(Stored data entries)
-=-=-

(** * server.ts: the chat hub and the HTTP relay

    A shallow embedding of the two handlers of [server.ts] that carry
    protocol behaviour: the WebSocket listeners registered in
    [wss.on("connection")] (history buffer [messages], connection set
    [clients]) and the Express route [app.get("/api/proxy")].

    Handlers are written in a small state-and-exception monad so that
    [try { ... } catch (e) { ... }] keeps the mutations made before a
    throw, as JavaScript does. *)

From Stdlib Require Import ZArith String Ascii Strings.Byte Floats.
From stdpp Require Import base list strings.

Local Open Scope string_scope.
Local Open Scope list_scope.
Local Open Scope nat_scope.
Set Warnings "-register-all".

(** ** JavaScript values *)

Module Js.

(** What [JSON.parse] can return.  Numbers are IEEE doubles. *)
Inductive json : Type :=
| JNull
| JBool (b : bool)
| JNum (x : float)
| JStr (s : string)
| JArr (items : list json)
| JObj (fields : list (string * json)).

(** A value read from a property: [None] is [undefined]. *)
Definition value : Type := option json.

(** ToBoolean. *)
Definition truthy_json (v : json) : bool :=
  match v with
  | JNull => false
  | JBool b => b
  | JNum x => negb (PrimFloat.is_zero x || PrimFloat.is_nan x)
  | JStr s => negb (String.eqb s "")
  | JArr _ | JObj _ => true
  end.

Definition truthy (v : value) : bool :=
  match v with
  | None => false
  | Some j => truthy_json j
  end.

(** [a || b] with a right operand that is a string literal. *)
Definition or_else (a : value) (b : string) : json :=
  match a with
  | Some j => if truthy_json j then j else JStr b
  | None => JStr b
  end.

(** Own property of a parsed object; [JSON.parse] keeps the last of
    duplicate keys. *)
Fixpoint own (k : string) (fields : list (string * json)) : value :=
  match fields with
  | [] => None
  | (k', v) :: rest =>
      match own k rest with
      | Some w => Some w
      | None => if String.eqb k k' then Some v else None
      end
  end.
(** [d["statistics"]["word_count"]] of a record. *)
Definition stored_word_count (d : json) : nat :=
  match d with
  | JObj fields =>
      match dict_get (cps "statistics") fields with
      | Some (JObj stats) =>
          match dict_get (cps "word_count") stats with
          | Some (JInt n) => Z.to_nat n
          | _ => 0
          end
      | _ => 0
      end
  | _ => 0
  end.

(** [total_words] is the sum of the stored word counts of the loaded
    records, when the Processor wrote them. *)
Definition total_is_stored_sum (w : Analyzer.world) : Prop :=
  Forall (fun d => written_by_processor (snd d)) (loaded w) ->
  forall r, Analyzer.main w = Ok r ->
    Analyzer.total_words r = list_sum (map (fun d => stored_word_count (snd d)) (loaded w)).

(** Lower-casing leaves the word characters of the text where they are. *)
Definition lower_keeps_words (text : str) : Prop :=
  map is_word (uc_lower text) = map is_word text.

Definition lower_keeps_words_of (d : str * json) : Prop :=
  forall text, has_text d text -> lower_keeps_words text.

(** The text [strip_html] extracts. *)
Definition extracted (html : str) : str := fst (fst (Processor.strip_html html)).




(** No white space (a newline is white space) at either end. *)
Definition trimmed (t : str) : Prop :=
  (forall c rest, t = c :: rest -> uc_isspace c = false)
  /\ (forall front c, t = front ++ [c] -> uc_isspace c = false).


Definition whitespace_only (t : str) : Prop := Forall (fun c => uc_isspace c = true) t.

(** The blocks of a text are its groups of lines between empty lines; a
    block is counted at its first line that is not blank.  [counted] says
    that the block being read has been counted already. *)
Fixpoint count_blocks (counted : bool) (lines : list str) : nat :=
  match lines with
  | [] => 0
  | [] :: rest => count_blocks false rest
  | (_ :: _) as l :: rest =>
      if (Processor.nonblank l && negb counted)%bool
      then S (count_blocks true rest)
      else count_blocks counted rest
  end.

(** The number of blocks of the trimmed text that are not blank. *)
Definition paragraphs_by_lines (text : str) : nat :=
  count_blocks false (split_char NL (strip text)).

End Statements.
End Spec.

(* ================================================================== *)
(** * Decoding *)
(* ================================================================== *)

Lemma decode_from_ignore_total (bs : list N) :
  forall skip, exists s, Utf8.decode_from Utf8.Ignore skip bs = Ok s.
Proof.
  induction bs as [|b bs IH]; intros skip; cbn [Utf8.decode_from].
  - now exists [].
  - destruct skip as [|n]; [|apply IH].
    destruct (Utf8.sequence (b :: bs)) as [[c len]|].
    + destruct (IH (len - 1)) as [s Hs]. rewrite Hs. cbn [bind]. now exists (c :: s).
    + apply IH.
Qed.

Lemma decode_ignore_total (raw : list Byte.byte) :
  exists s, Utf8.decode Utf8.Ignore raw = Ok s.
Proof. apply decode_from_ignore_total. Qed.





(* ================================================================== *)
(** * The processor's loop over the raw files *)
(* ================================================================== *)

Section ProcessorLoop.
Context {U : UnicodeDB}.
Import Processor.

Lemma process_html_file_cases (w : world) (now path : str) :
  match read_bytes w path with
  | Ok _ => exists out, process_html_file w now path = inl out
  | Raise e => process_html_file w now path = inr (format_exn e)
  end.
Proof.
  unfold process_html_file.
  destruct (read_bytes w path) as [raw|e]; cbn [bind]; [|reflexivity].
  destruct (decode_ignore_total raw) as [html ->]. cbn [bind].
  destruct (strip_html html) as [[text links] images]. eauto.
Qed.

(** One turn of the loop appends the entry of its file and counts it, or
    ends the run because the record could not be written. *)
Lemma step_cases (w : world) (idx : nat) (path : str) (p : progress) :
  match step w idx path p with
  | Ok p' =>
      p_results p' = p_results p ++ [Spec.entry_for w idx path]
      /\ p_success p' + p_failed p' = S (p_success p + p_failed p)
  | Raise e => exists out_path, writable w out_path = false /\ e = OSError out_path
  end.
Proof.
  unfold step, Spec.entry_for.
  pose proof (process_html_file_cases w (clock w idx) path) as H.
  destruct (read_bytes w path) as [raw|e].
  - destruct H as [out ->]. unfold write_json.
    match goal with |- context [writable w ?q] => destruct (writable w q) eqn:Hw end; simpl.
    + split; [reflexivity|lia].
    + eauto.
  - rewrite H. simpl. split; [reflexivity|lia].
Qed.

Lemma loop_cases (w : world) (files : list str) :
  forall idx p,
  match loop w idx files p with
  | Ok p' =>
      p_results p' = p_results p ++ Spec.entries_for w idx files
      /\ p_success p' + p_failed p' = p_success p + p_failed p + length files
  | Raise e => exists out_path, writable w out_path = false /\ e = OSError out_path
  end.
Proof.
  induction files as [|path rest IH]; intros idx p; simpl.
  - unfold Spec.entries_for; simpl. rewrite app_nil_r. split; [reflexivity|lia].
  - pose proof (step_cases w idx path p) as Hs.
    destruct (step w idx path p) as [p1|e]; simpl; [|exact Hs].
    destruct Hs as [Hr Hc].
    specialize (IH (S idx) p1).
    destruct (loop w (S idx) rest p1) as [p2|e]; [|exact IH].
    destruct IH as [Hr2 Hc2]. split.
    + rewrite Hr2, Hr, <- app_assoc. reflexivity.
    + lia.
Qed.

Lemma entries_for_length (w : world) (first : nat) (files : list str) :
  length (Spec.entries_for w first files) = length files.
Proof.
  unfold Spec.entries_for.
  rewrite length_map, length_combine, length_seq. lia.
Qed.

Lemma entry_for_source (w : world) (idx : nat) (path : str) :
  source (Spec.entry_for w idx path) = basename path.
Proof. unfold Spec.entry_for. now destruct (read_bytes w path). Qed.

Lemma entry_for_status (w : world) (idx : nat) (path : str) :
  Spec.success_or_failed (Spec.entry_for w idx path).
Proof.
  unfold Spec.success_or_failed, Spec.entry_for.
  destruct (read_bytes w path); simpl; auto.
Qed.

Lemma entries_for_sources (w : world) (files : list str) :
  forall first, map source (Spec.entries_for w first files) = map basename files.
Proof.
  unfold Spec.entries_for.
  induction files as [|f files IH]; intros first; simpl; [reflexivity|].
  rewrite entry_for_source. f_equal. apply IH.
Qed.

Lemma entries_for_status (w : world) (first : nat) (files : list str) :
  Forall Spec.success_or_failed (Spec.entries_for w first files).
Proof.
  unfold Spec.entries_for. apply Forall_forall. intros e He.
  apply in_map_iff in He. destruct He as [[i f] [<- _]]. apply entry_for_status.
Qed.

Lemma main_cases (w : world) (fs : store) :
  match main w fs with
  | Ok (m, _) =>
      results m = Spec.entries_for w 1 (sorted (raw_files w))
      /\ files_found m = length (sorted (raw_files w))
      /\ successful m + failed m = files_found m
  | Raise e => exists out_path, writable w out_path = false /\ e = OSError out_path
  end.
Proof.
  unfold main.
  pose proof (loop_cases w (sorted (raw_files w)) 1
    {| p_results := []; p_success := 0; p_failed := 0; p_store := fs |}) as H.
  destruct (loop w 1 (sorted (raw_files w)) _) as [p|e]; simpl; [|exact H].
  simpl in H. destruct H as [Hr Hc].
  unfold write_json.
  match goal with |- context [writable w ?q] => destruct (writable w q) eqn:Hw end; simpl.
  - repeat split; [exact Hr|lia].
  - eauto.
Qed.

End ProcessorLoop.

Lemma str_eqb_refl (a : str) : str_eqb a a = true.
Proof. induction a as [|x a IH]; simpl; [reflexivity|]. now rewrite N.eqb_refl, IH. Qed.

Lemma str_eqb_eq (a b : str) : str_eqb a b = true <-> a = b.
Proof.
  split; [|intros ->; apply str_eqb_refl].
  revert b. induction a as [|x a IH]; intros [|y b]; simpl; try discriminate; auto.
  intros H. apply andb_true_iff in H. destruct H as [Hx Hr].
  apply N.eqb_eq in Hx. apply IH in Hr. congruence.
Qed.

Lemma dict_get_set_same {V : Type} (k : str) (v : V) (d : list (str * V)) :
  dict_get k (dict_set k v d) = Some v.
Proof.
  induction d as [|[k' v'] d IH]; simpl.
  - now rewrite str_eqb_refl.
  - destruct (str_eqb k k') eqn:E; simpl; rewrite ?str_eqb_refl, ?E; auto.
Qed.

Lemma insert_sorted_length (x : str) (l : list str) :
  length (insert_sorted x l) = S (length l).
Proof.
  induction l as [|y l IH]; simpl; [reflexivity|].
  destruct (str_leb x y); simpl; auto.
Qed.

Lemma sorted_length (l : list str) : length (sorted l) = length l.
Proof.
  induction l as [|x l IH]; simpl; [reflexivity|].
  now rewrite insert_sorted_length, IH.
Qed.

Section ProcessorManifest.
Context {U : UnicodeDB}.
Import Processor.

Lemma main_writes_manifest (w : world) (fs : store) (m : manifest) (fs' : store) :
  main w fs = Ok (m, fs') ->
  dict_get (path_join STATUS_DIR (cps "process_complete.json")) fs' = Some (manifest_json m).
Proof.
  unfold main.
  destruct (loop w 1 (sorted (raw_files w)) _) as [p|e]; simpl; [|discriminate].
  unfold write_json.
  match goal with |- context [writable w ?q] => destruct (writable w q) end; simpl;
    [|discriminate].
  intros H. injection H as <- <-. apply dict_get_set_same.
Qed.

(** C2: whenever the Processor writes its manifest, [successful + failed]
    is [files_found], which is the number of raw files, the results have
    [files_found] entries, the entry at each position is the entry of the
    input file at that position of the sorted input, and every entry has
    status "success" or "failed".  The run ends without a manifest only
    when an output file cannot be written. *)
Theorem C2_manifest_counts (w : world) (fs : store) :
  match main w fs with
  | Ok (m, fs') =>
      dict_get (path_join STATUS_DIR (cps "process_complete.json")) fs'
        = Some (manifest_json m)
      /\ successful m + failed m = files_found m
      /\ files_found m = length (raw_files w)
      /\ length (results m) = files_found m
      /\ map source (results m) = map basename (sorted (raw_files w))
      /\ Forall Spec.success_or_failed (results m)
  | Raise e => exists out_path, writable w out_path = false /\ e = OSError out_path
  end.
Proof.
  pose proof (main_cases w fs) as H.
  pose proof (main_writes_manifest w fs) as Hw.
  destruct (main w fs) as [[m fs']|e]; [|exact H].
  destruct H as (Hr & Hf & Hc).
  split; [now apply Hw|].
  split; [exact Hc|].
  split; [now rewrite Hf, sorted_length|].
  split; [now rewrite Hr, entries_for_length|].
  split; [rewrite Hr; apply entries_for_sources|].
  rewrite Hr. apply entries_for_status.
Qed.

End ProcessorManifest.

Section ProcessorErrors.
Context {U : UnicodeDB}.
Import Processor.


End ProcessorErrors.


(* ================================================================== *)
(** * Jaccard similarity *)
(* ================================================================== *)

Section Jaccard.
Import Analyzer.

Lemma mem_In (x : str) (l : list str) : mem x l = true <-> In x l.
Proof.
  unfold mem. rewrite existsb_exists. split.
  - intros (y & Hy & E). apply str_eqb_eq in E. now subst.
  - intros H. exists x. split; [exact H|apply str_eqb_refl].
Qed.

Lemma mem_ext (l l' : list str) :
  (forall x, In x l <-> In x l') -> forall x, mem x l = mem x l'.
Proof.
  intros H x. destruct (mem x l) eqn:E, (mem x l') eqn:E'; try reflexivity.
  - apply mem_In, H, mem_In in E. congruence.
  - apply mem_In, H, mem_In in E'. congruence.
Qed.

Lemma set_In (l : list str) (x : str) : In x (set l) <-> In x l.
Proof.
  induction l as [|y l IH]; simpl; [tauto|].
  destruct (mem y l) eqn:E; simpl; rewrite IH; [|tauto].
  apply mem_In in E. split; [tauto|]. intros [<-|H]; assumption.
Qed.

Lemma set_NoDup (l : list str) : NoDup (set l).
Proof.
  induction l as [|y l IH]; simpl; [constructor|].
  destruct (mem y l) eqn:E; [exact IH|].
  constructor; [|exact IH].
  rewrite set_In, <- mem_In. congruence.
Qed.

Lemma intersection_In (s1 s2 : list str) (x : str) :
  In x (intersection s1 s2) <-> In x s1 /\ In x s2.
Proof. unfold intersection. now rewrite filter_In, mem_In. Qed.

Lemma union_In (s1 s2 : list str) (x : str) :
  In x (union s1 s2) <-> In x s1 \/ In x s2.
Proof.
  unfold union. rewrite in_app_iff, filter_In, negb_true_iff. split.
  - tauto.
  - intros [H|H]; [tauto|].
    destruct (mem x s1) eqn:E; [left; now apply mem_In|right; tauto].
Qed.

Lemma intersection_NoDup (s1 s2 : list str) : NoDup s1 -> NoDup (intersection s1 s2).
Proof. apply NoDup_filter. Qed.

Lemma union_NoDup (s1 s2 : list str) : NoDup s1 -> NoDup s2 -> NoDup (union s1 s2).
Proof.
  intros H1 H2. unfold union. apply NoDup_app; [exact H1|now apply NoDup_filter|].
  intros x Hx Hf. apply filter_In in Hf. destruct Hf as [_ Hf].
  apply mem_In in Hx. rewrite Hx in Hf. discriminate.
Qed.
(** * Tabular Q-learning (q_learning.py): model and verification

    The development follows src/q_learning.py.  Real numbers (numpy
    float64 cells) are modelled by exact rationals [Q]; rounding is not
    modelled.  Python exceptions are values of [exn]; the unbounded
    [itertools.count()] loop runs on fuel, and running out of fuel is
    the outcome [Diverge].  Console printing is cosmetic and left out. *)

From Stdlib Require Import QArith Lqa Lia.
From stdpp Require Import gmap list.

-=-=-

YOUR TASK
Set down verbatim only the lines between the start of the data above and the line with "[messages], connection set", both boundaries included.

WRITTEN SOLUTION
(** * server.ts: the chat hub and the HTTP relay

    A shallow embedding of the two handlers of [server.ts] that carry
    protocol behaviour: the WebSocket listeners registered in
    [wss.on("connection")] (history buffer [messages], connection set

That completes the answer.